▶ [Assignment] Within the entries below, find the portion that opens with the line containing "Infinity (xorb s t)" and closes with the line containing "Definition Math_min (x". Retype that portion exactly and only.

▶ [Supplied records]
[Start of Attachment]
(** * The Predictive Triadic Consensus Engine (PTCE), embedded in Rocq

    A shallow embedding of [src/services/ptce-service.ts] (class
    [PTCEService]) and of the types of [src/types/ptce.types.ts].

    Numbers.  A JavaScript number is an IEEE 754 double, and two models
    of it are used.  [number] is the exact one: a real (the finite
    values, with exact arithmetic), one of the two infinities, or NaN.
    It carries the whole pipeline, [Math.exp] and [Math.random]
    included.  Rounding, overflow to an infinity and the sign of zero
    are not in it; the special values are, because the code divides by
    a sum of confidences that can be zero and JavaScript answers that
    with NaN or an infinity instead of raising.  [Double], the last part
    of the file, is the double itself, Rocq's primitive binary64 float:
    the discussion stage and the determination, whose operations are
    [+], [-], [*], [/] and [>] alone, are embedded a second time over
    it, and what depends on rounding is stated there.

    Objects.  A JavaScript object indexed by model id is a [gmap string]
    of its own properties.  The [ConsensusScores] object holds the
    per-model entries and the property [confidence] side by side, so its
    values are tagged.  An object the code fills by assigning numbers
    never gets the key ["__proto__"] ([assign_number]).  A key that an
    object lacks but inherits from [Object.prototype] reads as the
    inherited member: [Double.property] has that case; the exact model
    reads every missing key as [undefined], and what is stated of a
    missing key there excludes the inherited names.

    Exceptions.  A function that can raise returns a [js_result].

    Names.  Fields keep their names; where two interfaces share one
    ([confidence] and [reasoning] of [LLMEvaluation], [DiscussionResults]
    and [PTCEResult]) the later ones are prefixed: [discussion_reasoning],
    [result_confidence], [result_reasoning].  [DetailedPTCEResult]
    extends [PTCEResult]: its inherited fields are its [base].

    Not modelled: [logInteraction] and [console.log], which append to the
    interaction log and print; no stage reads the log back.  The
    [reasoning] text of the discussion is kept as its branch and the
    variances it lists, without the rendering of [toFixed]. *)

From Stdlib Require Import Reals Lra.
From Stdlib Require Floats.
From stdpp Require Import gmap strings list.

#[local] Set Warnings "-clear-no-such-hyp".
#[local] Set Warnings "-inexact-float".

(** ** JavaScript numbers *)

Inductive number : Type :=
| Fin (r : R)
| Infinity (negative : bool)
| NaN.

Definition Rnegative (r : R) : bool :=
  if Rlt_dec r 0 then true else false.

Definition num_neg (x : number) : number :=
  match x with
  | Fin r => Fin (- r)
  | Infinity s => Infinity (negb s)
  | NaN => NaN
  end.

Definition num_add (x y : number) : number :=
  match x, y with
  | NaN, _ | _, NaN => NaN
  | Fin a, Fin b => Fin (a + b)
  | Fin _, Infinity s | Infinity s, Fin _ => Infinity s
  | Infinity s, Infinity t => if Bool.eqb s t then Infinity s else NaN
  end.

Definition num_sub (x y : number) : number := num_add x (num_neg y).

Definition num_mul (x y : number) : number :=
  match x, y with
  | NaN, _ | _, NaN => NaN
  | Fin a, Fin b => Fin (a * b)
  | Fin a, Infinity s | Infinity s, Fin a =>
      if Req_dec_T a 0 then NaN else Infinity (xorb s (Rnegative a))
  | Infinity s, Infinity t => Infinity (xorb s t)
  end.

(** [x / y]: a zero divisor gives NaN for [0 / 0] and an infinity
    otherwise; nothing is raised. *)
Definition num_div (x y : number) : number :=
  match x, y with
  | NaN, _ | _, NaN => NaN
  | Fin a, Fin b =>
      if Req_dec_T b 0
      then (if Req_dec_T a 0 then NaN else Infinity (Rnegative a))
      else Fin (a / b)
  | Fin _, Infinity _ => Fin 0
  | Infinity s, Fin b => Infinity (xorb s (Rnegative b))
  | Infinity _, Infinity _ => NaN
  end.

(** [x > y]: false as soon as one side is NaN. *)
Definition num_gt (x y : number) : bool :=
  match x, y with
  | NaN, _ | _, NaN => false
  | Fin a, Fin b => if Rlt_dec b a then true else false
  | Fin _, Infinity s => s
  | Infinity s, Fin _ => negb s
  | Infinity s, Infinity t => negb s && t
  end.

Definition Math_abs (x : number) : number :=
  match x with
  | Fin r => Fin (Rabs r)
  | Infinity _ => Infinity false
  | NaN => NaN
  end.

(** [Math.min(x, y)]: NaN if either argument is. *)
Definition Math_min (x y : number) : number :=
  match x, y with
  | NaN, _ | _, NaN => NaN
  | _, _ => if num_gt x y then y else x
  end.

(** [Math.pow(x, 2)]. *)
Definition Math_pow2 (x : number) : number := num_mul x x.

Definition Math_exp (x : number) : number :=
  match x with
  | Fin r => Fin (exp r)
  | Infinity false => Infinity false
  | Infinity true => Fin 0
  | NaN => NaN
  end.

(** Truthiness of a number, as [x || d] tests it: 0 and NaN are falsy. *)
Definition truthy (x : number) : bool :=
  match x with
  | Fin r => if Req_dec_T r 0 then false else true
  | Infinity _ => true
  | NaN => false
  end.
[End of Attachment]
▶ [Written answer]
  | Infinity s, Infinity t => Infinity (xorb s t)
  end.

(** [x / y]: a zero divisor gives NaN for [0 / 0] and an infinity
    otherwise; nothing is raised. *)
Definition num_div (x y : number) : number :=
  match x, y with
  | NaN, _ | _, NaN => NaN
  | Fin a, Fin b =>
      if Req_dec_T b 0
      then (if Req_dec_T a 0 then NaN else Infinity (Rnegative a))
      else Fin (a / b)
  | Fin _, Infinity _ => Fin 0
  | Infinity s, Fin b => Infinity (xorb s (Rnegative b))
  | Infinity _, Infinity _ => NaN
  end.

(** [x > y]: false as soon as one side is NaN. *)
Definition num_gt (x y : number) : bool :=
  match x, y with
  | NaN, _ | _, NaN => false
  | Fin a, Fin b => if Rlt_dec b a then true else false
  | Fin _, Infinity s => s
  | Infinity s, Fin _ => negb s
  | Infinity s, Infinity t => negb s && t
  end.

Definition Math_abs (x : number) : number :=
  match x with
  | Fin r => Fin (Rabs r)
  | Infinity _ => Infinity false
  | NaN => NaN
  end.

(** [Math.min(x, y)]: NaN if either argument is. *)
Definition Math_min (x y : number) : number :=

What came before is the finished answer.